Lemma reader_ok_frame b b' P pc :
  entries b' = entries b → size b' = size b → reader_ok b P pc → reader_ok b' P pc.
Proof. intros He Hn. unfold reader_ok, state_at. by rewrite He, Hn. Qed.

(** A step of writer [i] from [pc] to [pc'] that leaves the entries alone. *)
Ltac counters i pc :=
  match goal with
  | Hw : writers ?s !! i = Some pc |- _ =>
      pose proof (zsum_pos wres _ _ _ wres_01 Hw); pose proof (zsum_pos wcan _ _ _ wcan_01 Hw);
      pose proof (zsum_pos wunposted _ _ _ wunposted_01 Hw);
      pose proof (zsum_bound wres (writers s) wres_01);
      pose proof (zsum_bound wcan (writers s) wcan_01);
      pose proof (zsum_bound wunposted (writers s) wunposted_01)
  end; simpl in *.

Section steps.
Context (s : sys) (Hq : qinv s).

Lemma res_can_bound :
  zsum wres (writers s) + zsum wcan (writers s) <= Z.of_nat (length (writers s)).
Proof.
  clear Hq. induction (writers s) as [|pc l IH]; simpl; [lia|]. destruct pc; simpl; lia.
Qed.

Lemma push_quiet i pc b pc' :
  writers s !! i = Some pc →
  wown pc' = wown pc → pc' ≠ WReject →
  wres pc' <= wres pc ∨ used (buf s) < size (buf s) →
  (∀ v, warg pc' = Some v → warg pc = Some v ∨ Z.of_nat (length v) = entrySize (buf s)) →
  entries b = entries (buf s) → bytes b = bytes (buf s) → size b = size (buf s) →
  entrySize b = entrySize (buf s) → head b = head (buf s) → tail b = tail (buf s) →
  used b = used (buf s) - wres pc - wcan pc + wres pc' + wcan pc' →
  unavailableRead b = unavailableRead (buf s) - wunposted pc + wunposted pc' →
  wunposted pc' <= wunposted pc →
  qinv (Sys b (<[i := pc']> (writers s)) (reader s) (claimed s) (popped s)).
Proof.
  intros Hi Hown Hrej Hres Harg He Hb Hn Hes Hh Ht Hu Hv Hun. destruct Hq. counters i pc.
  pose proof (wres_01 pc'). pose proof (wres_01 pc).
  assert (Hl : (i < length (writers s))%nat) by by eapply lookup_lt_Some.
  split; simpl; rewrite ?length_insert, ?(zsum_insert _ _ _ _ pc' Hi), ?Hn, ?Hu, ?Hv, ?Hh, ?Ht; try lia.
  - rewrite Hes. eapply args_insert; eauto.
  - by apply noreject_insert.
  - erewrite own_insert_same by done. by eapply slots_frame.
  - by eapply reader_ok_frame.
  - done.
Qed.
--------------------------------
- **WORK TASK**
Please report only the number of lines above that include "done".

- **SOLVED EXERCISE**
2